Figure 7. The combination of TLR 3 and 7/8 agonists, and RNA extracted from RV-induced conditioned medium or RV stock caused PGE2 induction and β2 adrenoceptor desensitization on ASMCs, but not RNA extracted from HBECs.

Figure 7

Control and RV-induced conditioned medium was generated from HBEC (n = 2) and pooled. ASMCs (n = 6) were treated with this pooled control or RV-induced conditioned medium; or untreated (BEGM), poly I:C (50 µg/mL), imiquimod (30 µg/mL) and poly I:C & imiquimod (50 µg/mL, 30 µg/mL respectively) in BEGM or in the presence of the control conditioned medium for 3 days (A, B). (Figure C-F) Control and RV-induced conditioned medium was generated from HBEC (n = 3) and pooled.
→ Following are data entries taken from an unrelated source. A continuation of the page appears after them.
(** C3: started on a directory that is itself an environment, the parallel
    scan goes into it and returns the environment inside; the sequential
    scan returns the start directory alone. *)
Theorem find_venvs_parallel_enters_start_environment :
  is_virtual_env fs_nested ["proj"; "venv"] = true ∧
  find_venvs fs_nested false ["proj"; "venv"] 5 [] true
    = [["proj"; "venv"; "inner"]] ∧
  find_venvs fs_nested false ["proj"; "venv"] 5 [] false = [["proj"; "venv"]].
Proof. split_and!; by vm_compute. Qed.

(** The claim of C5 as it is written fails: the components of the start
    directory itself are never compared with the excluded names. *)
Lemma find_venvs_result_under_excluded_name :
  ¬ (∀ fs win32 start max_depth excl parallel (E : string) (p : path),
       E ∈ exclude_set win32 excl →
       p ∈ find_venvs fs win32 start max_depth excl parallel →
       E ∉ p).
Proof.
  intros Hclaim.
  apply (Hclaim fs_dev false ["home"; "dev"; "proj"] 5%Z [] false "dev"
           ["home"; "dev"; "proj"; "venv"]).
  - decide_by_compute.
  - decide_by_compute.
  - decide_by_compute.
Qed.

(** C5, amended: below the start directory no component of a result is an
    excluded name, in either mode. *)
Theorem find_venvs_excluded_below_start fs win32 start max_depth excl parallel
    (E : string) (p : path) :
  E ∈ exclude_set win32 excl →
  p ∈ find_venvs fs win32 start max_depth excl parallel →
  ∃ rel, p = start ++ rel ∧ E ∉ rel.
Proof.
  intros HE. unfold find_venvs, find_venvs_in_dir.
  destruct parallel; cbn [negb].
  - destruct (iterdir fs start) as [items|] eqn:Hit; [|by intros ?%elem_of_nil].
    intros (item & [_ Hitem]%list_elem_of_filter & Hp)%elem_of_flat_map.
    destruct (iterdir_child _ _ _ _ Hit Hitem) as [c ->].
    apply find_venvs_in_dir_depth_below in Hp as (Hc & rel & -> & Hrel).
    rewrite name_snoc in Hc.
    exists (c :: rel). split; [by rewrite <- app_assoc|].
    intros [->|?]%elem_of_cons; [done|]. by eapply Hrel.
  - intros (_ & rel & -> & Hrel)%find_venvs_in_dir_depth_below.
    exists rel. split; [done|]. intros ?. by eapply Hrel.
Qed.

Lemma find_venvs_excluded_below_start_witness :
  ∃ rel, ["home"; "dev"; "proj"; "venv"] = ["home"; "dev"; "proj"] ++ rel ∧
         "dev" ∉ rel.
Proof.
  apply (find_venvs_excluded_below_start
           fs_dev false ["home"; "dev"; "proj"] 5 [] true "dev").
  - decide_by_compute.
  - decide_by_compute.
Defined.

End FinderProofs.

(** ** Properties of cleaner.py *)

Module CleanerProofs.
Import FS Cleaner Examples Invariants FSProofs.

Ltac destruct_let :=
  repeat match goal with
         | |- context [match ?x with (_, _) => _ end] => destruct x eqn:?; simpl
         end.

(** *** The state after each loop, step by step *)

Lemma delete_files_snd cb total root es st :
  (delete_files cb total root es st).2 = fold_left (λ st e, file_step cb total root e st) es st.
Proof.
  revert st. induction es as [|[nm c] es IH]; intros st; [done|].
  simpl. rewrite <- IH. unfold file_step. simpl.
  destruct (raised st), c; destruct_let; done.
Qed.

Lemma delete_dirs_snd root es st :
  (delete_dirs root es st).2 = fold_left (λ st e, dir_step root e st) es st.
Proof.
  revert st. induction es as [|[nm c] es IH]; intros st; [done|].
  simpl. rewrite <- IH. unfold dir_step. simpl.
  destruct (raised st), c; try destruct (rmdir _ _); destruct_let; done.
Qed.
Total RNA was extracted from: control- (53.91 ng/µL), RV-induced conditioned medium (300.25 ng/µL), RV stock (567.35 ng/µL) and cell lysate collected from a sub-confluent 75 cm2 flask of HBEC (300 ng/µL) using a miRNeasy Mini purification kit and amount of RNA quantified using a spectrophotometer. ASMCs (n = 6) were treated with pooled control conditioned medium (control), or total extracted RNA collected from those sources in the presence of control conditioned medium for 3 days. PGE2 was measured using an ELISA (A, C) and isoprenaline induced cAMP was measured using a cAMP functional assay (B, D-F). Data represent mean ± SEM. Statistical differences were detected using 1-way ANOVA with Bonferroni post test comparisons to respective BEGM, control conditioned medium only (Control) or Poly I:C *p<0.05, #p<0.05.